Directions for this task: After locating "Proof. intros k. unfold" in the listing below, copy that line and each one after it exactly, ending with the line that has "keeps_Event keeps_store keeps_backoff : go.".
══════════
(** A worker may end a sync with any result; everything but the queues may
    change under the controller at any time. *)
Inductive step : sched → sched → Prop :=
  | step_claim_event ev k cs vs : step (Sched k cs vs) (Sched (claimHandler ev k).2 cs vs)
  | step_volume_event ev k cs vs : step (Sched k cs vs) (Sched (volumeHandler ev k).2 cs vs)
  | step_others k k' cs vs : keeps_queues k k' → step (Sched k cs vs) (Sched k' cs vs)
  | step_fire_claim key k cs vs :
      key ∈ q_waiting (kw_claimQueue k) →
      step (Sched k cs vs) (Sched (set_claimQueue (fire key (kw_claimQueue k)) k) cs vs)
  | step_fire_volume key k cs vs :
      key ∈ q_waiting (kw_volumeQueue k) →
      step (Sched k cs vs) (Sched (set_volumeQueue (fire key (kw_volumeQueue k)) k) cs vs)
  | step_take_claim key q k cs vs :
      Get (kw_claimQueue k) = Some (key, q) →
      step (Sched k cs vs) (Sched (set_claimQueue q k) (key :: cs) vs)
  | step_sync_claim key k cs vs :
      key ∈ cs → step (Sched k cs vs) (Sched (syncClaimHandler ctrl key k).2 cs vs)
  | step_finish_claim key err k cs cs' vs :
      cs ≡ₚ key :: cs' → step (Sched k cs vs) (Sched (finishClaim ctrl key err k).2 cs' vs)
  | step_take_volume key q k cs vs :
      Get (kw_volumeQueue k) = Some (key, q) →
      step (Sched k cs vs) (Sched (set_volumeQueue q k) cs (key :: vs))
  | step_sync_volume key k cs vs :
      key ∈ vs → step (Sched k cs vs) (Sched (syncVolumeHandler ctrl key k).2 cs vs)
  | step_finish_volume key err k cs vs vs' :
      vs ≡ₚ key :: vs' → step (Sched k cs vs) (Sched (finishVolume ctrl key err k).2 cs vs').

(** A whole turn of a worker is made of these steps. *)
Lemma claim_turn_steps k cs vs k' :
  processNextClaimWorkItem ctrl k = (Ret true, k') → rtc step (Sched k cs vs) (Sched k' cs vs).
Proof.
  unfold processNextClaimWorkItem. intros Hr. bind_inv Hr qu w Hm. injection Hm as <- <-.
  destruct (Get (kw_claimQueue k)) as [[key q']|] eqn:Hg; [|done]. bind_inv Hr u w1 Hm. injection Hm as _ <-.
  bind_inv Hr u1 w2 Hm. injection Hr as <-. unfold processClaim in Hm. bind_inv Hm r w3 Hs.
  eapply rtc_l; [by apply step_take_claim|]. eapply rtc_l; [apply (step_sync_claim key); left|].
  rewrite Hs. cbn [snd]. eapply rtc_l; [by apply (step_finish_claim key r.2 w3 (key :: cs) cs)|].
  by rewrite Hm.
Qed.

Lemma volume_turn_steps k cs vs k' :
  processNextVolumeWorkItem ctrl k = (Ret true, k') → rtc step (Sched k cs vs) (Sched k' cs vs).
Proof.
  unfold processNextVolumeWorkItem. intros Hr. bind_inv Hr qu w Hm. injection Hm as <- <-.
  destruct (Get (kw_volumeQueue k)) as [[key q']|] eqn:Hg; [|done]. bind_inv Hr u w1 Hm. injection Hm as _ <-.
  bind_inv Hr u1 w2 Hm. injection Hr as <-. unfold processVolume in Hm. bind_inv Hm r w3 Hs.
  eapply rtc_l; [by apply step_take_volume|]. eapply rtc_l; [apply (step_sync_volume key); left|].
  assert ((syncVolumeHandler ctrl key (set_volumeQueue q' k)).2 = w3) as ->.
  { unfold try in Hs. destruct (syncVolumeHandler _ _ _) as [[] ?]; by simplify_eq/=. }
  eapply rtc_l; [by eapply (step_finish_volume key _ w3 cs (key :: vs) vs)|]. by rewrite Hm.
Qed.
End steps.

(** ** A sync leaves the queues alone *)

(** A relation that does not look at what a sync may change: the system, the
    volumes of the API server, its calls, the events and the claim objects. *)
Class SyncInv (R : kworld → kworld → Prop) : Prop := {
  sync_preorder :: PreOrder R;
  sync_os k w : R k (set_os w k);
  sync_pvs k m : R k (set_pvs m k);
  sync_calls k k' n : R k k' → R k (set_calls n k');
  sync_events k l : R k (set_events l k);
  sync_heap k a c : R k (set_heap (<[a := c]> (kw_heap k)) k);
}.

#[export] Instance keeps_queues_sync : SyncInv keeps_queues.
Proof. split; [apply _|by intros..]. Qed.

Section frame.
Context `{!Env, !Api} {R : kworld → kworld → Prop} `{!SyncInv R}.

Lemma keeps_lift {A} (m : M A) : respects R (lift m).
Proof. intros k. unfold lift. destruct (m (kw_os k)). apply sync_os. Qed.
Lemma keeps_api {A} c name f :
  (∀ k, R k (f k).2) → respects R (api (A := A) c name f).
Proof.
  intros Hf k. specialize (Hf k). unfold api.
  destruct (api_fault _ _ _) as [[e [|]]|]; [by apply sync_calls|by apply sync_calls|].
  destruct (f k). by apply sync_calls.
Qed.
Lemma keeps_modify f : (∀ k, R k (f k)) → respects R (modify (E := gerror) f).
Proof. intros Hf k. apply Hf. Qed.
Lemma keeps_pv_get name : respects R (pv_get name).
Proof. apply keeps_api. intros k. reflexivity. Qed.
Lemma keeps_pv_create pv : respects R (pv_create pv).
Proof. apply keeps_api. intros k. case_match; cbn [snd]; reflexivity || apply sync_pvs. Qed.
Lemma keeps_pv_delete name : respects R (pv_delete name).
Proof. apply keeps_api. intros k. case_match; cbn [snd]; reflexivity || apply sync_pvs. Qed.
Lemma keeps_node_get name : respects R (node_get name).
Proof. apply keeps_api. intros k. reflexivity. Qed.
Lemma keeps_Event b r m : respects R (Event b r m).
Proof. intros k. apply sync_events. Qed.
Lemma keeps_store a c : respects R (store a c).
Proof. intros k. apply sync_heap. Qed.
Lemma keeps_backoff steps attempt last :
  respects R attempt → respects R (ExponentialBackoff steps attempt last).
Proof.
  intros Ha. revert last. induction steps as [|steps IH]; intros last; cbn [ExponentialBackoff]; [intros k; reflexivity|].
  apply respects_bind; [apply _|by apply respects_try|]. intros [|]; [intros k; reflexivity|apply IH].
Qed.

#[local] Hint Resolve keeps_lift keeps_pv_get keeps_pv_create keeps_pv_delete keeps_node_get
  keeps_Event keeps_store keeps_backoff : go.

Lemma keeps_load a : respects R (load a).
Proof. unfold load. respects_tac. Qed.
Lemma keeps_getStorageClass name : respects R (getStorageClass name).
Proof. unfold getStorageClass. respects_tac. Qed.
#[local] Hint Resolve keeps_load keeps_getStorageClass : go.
══════════
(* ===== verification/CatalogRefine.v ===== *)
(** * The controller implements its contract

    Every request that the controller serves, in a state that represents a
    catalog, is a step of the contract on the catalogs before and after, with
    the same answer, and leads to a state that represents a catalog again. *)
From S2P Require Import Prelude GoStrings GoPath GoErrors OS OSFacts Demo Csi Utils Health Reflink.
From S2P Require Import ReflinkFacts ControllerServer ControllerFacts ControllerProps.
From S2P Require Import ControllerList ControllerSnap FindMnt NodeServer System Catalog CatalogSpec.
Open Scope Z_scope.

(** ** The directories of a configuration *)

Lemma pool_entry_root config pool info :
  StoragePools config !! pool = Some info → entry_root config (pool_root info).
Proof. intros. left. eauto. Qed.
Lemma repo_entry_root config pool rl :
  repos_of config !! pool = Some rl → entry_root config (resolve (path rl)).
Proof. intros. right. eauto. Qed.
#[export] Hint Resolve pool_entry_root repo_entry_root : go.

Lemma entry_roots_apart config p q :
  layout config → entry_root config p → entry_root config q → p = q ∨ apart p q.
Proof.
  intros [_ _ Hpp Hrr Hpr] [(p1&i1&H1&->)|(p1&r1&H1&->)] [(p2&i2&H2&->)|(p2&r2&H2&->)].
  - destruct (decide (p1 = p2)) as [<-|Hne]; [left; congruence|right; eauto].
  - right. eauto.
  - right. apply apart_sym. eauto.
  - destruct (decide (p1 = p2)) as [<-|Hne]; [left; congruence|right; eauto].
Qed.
══════════
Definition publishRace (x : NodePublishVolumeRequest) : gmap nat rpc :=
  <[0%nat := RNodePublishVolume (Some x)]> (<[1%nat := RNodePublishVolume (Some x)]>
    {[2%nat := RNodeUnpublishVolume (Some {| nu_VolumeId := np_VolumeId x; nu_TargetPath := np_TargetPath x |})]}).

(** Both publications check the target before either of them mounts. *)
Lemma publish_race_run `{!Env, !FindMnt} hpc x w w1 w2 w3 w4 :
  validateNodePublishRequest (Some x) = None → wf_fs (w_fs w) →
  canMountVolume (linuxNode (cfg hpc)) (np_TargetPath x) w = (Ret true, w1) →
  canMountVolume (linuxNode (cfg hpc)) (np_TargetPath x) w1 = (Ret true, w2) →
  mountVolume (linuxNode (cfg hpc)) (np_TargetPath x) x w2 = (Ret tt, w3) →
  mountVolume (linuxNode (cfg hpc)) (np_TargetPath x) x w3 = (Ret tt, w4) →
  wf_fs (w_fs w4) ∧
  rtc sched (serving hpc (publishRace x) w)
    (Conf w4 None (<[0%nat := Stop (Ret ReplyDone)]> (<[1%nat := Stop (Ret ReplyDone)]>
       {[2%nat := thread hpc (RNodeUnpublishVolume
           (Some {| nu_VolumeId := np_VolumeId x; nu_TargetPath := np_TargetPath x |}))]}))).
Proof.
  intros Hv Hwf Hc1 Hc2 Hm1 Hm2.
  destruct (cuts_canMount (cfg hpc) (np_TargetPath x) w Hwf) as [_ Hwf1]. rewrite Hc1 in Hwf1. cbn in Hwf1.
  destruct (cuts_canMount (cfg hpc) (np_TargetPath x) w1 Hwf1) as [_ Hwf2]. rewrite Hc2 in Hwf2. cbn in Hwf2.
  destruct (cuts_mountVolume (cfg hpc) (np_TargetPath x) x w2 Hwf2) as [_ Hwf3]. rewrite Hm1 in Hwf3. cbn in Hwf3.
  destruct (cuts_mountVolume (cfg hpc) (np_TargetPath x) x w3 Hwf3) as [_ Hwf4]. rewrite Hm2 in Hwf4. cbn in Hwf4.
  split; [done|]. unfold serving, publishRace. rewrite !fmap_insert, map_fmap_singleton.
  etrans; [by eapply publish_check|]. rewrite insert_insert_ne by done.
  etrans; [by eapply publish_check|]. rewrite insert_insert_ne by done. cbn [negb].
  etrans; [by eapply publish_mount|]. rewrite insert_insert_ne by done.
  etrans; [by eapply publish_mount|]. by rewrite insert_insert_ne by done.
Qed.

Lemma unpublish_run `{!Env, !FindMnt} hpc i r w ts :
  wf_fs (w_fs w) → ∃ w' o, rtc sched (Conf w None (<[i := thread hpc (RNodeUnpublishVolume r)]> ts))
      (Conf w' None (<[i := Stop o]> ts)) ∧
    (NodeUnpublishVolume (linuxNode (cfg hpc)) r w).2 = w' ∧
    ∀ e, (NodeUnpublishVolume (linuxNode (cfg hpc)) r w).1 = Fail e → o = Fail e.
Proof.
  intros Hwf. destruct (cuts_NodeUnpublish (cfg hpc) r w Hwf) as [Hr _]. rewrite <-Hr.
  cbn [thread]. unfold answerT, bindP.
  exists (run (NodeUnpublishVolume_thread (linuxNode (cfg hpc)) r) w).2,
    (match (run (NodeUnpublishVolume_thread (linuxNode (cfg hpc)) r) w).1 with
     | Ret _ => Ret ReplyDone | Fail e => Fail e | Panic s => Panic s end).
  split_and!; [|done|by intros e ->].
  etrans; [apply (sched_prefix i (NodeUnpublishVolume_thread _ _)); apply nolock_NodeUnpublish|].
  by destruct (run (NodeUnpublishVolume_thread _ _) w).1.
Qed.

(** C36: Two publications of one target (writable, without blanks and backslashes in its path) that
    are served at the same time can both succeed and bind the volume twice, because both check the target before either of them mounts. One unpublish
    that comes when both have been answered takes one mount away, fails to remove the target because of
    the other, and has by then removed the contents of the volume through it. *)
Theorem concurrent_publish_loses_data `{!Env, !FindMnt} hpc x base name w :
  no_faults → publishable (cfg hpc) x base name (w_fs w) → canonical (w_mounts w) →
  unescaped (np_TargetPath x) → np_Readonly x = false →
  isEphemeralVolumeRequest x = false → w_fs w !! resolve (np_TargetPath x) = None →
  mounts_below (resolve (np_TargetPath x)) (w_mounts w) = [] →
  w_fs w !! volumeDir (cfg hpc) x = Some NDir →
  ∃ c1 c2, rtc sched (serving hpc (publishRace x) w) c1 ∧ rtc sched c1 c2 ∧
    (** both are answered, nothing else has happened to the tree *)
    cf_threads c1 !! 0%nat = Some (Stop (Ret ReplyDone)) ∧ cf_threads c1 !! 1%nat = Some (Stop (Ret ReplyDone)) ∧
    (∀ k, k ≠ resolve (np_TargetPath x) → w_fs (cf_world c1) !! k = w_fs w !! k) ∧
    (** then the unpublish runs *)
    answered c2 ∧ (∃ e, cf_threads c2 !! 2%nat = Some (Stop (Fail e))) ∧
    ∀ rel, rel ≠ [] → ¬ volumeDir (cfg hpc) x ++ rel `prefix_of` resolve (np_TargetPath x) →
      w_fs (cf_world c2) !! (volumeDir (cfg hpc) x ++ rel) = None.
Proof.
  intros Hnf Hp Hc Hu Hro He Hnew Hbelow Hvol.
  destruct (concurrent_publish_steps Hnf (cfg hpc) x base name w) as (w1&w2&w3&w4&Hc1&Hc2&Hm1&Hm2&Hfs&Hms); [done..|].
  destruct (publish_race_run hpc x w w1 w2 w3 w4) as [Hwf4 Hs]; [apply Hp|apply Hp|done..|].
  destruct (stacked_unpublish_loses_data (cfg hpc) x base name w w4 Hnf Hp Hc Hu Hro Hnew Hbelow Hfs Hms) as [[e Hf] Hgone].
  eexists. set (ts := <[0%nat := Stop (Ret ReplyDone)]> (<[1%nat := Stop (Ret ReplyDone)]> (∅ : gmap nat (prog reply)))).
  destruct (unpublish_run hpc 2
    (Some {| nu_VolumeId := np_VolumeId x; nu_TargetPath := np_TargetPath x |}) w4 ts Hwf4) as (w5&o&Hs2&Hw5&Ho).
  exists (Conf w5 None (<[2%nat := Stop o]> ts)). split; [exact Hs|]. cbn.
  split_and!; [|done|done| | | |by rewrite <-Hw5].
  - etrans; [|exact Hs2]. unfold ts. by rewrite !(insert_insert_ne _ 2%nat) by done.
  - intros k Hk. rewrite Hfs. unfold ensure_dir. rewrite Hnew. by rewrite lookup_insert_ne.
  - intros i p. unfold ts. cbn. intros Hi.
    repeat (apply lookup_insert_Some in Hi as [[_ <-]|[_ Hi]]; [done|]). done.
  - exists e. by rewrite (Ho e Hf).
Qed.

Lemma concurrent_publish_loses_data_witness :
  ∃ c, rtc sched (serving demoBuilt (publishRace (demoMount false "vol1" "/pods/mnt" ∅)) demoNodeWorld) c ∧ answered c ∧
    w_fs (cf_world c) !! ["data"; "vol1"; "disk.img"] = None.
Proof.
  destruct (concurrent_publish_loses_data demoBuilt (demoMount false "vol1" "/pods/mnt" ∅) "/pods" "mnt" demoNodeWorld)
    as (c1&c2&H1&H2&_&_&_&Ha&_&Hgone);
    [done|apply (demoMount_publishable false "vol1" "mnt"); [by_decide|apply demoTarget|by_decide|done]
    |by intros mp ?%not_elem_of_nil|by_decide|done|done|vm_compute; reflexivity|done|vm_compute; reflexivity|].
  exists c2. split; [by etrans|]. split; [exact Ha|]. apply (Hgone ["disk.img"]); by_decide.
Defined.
══════════
Answer area:
Proof. intros k. unfold lift. destruct (m (kw_os k)). apply sync_os. Qed.
Lemma keeps_api {A} c name f :
  (∀ k, R k (f k).2) → respects R (api (A := A) c name f).
Proof.
  intros Hf k. specialize (Hf k). unfold api.
  destruct (api_fault _ _ _) as [[e [|]]|]; [by apply sync_calls|by apply sync_calls|].
  destruct (f k). by apply sync_calls.
Qed.
Lemma keeps_modify f : (∀ k, R k (f k)) → respects R (modify (E := gerror) f).
Proof. intros Hf k. apply Hf. Qed.
Lemma keeps_pv_get name : respects R (pv_get name).
Proof. apply keeps_api. intros k. reflexivity. Qed.
Lemma keeps_pv_create pv : respects R (pv_create pv).
Proof. apply keeps_api. intros k. case_match; cbn [snd]; reflexivity || apply sync_pvs. Qed.
Lemma keeps_pv_delete name : respects R (pv_delete name).
Proof. apply keeps_api. intros k. case_match; cbn [snd]; reflexivity || apply sync_pvs. Qed.
Lemma keeps_node_get name : respects R (node_get name).
Proof. apply keeps_api. intros k. reflexivity. Qed.
Lemma keeps_Event b r m : respects R (Event b r m).
Proof. intros k. apply sync_events. Qed.
Lemma keeps_store a c : respects R (store a c).
Proof. intros k. apply sync_heap. Qed.
Lemma keeps_backoff steps attempt last :
  respects R attempt → respects R (ExponentialBackoff steps attempt last).
Proof.
  intros Ha. revert last. induction steps as [|steps IH]; intros last; cbn [ExponentialBackoff]; [intros k; reflexivity|].
  apply respects_bind; [apply _|by apply respects_try|]. intros [|]; [intros k; reflexivity|apply IH].
Qed.

#[local] Hint Resolve keeps_lift keeps_pv_get keeps_pv_create keeps_pv_delete keeps_node_get
  keeps_Event keeps_store keeps_backoff : go.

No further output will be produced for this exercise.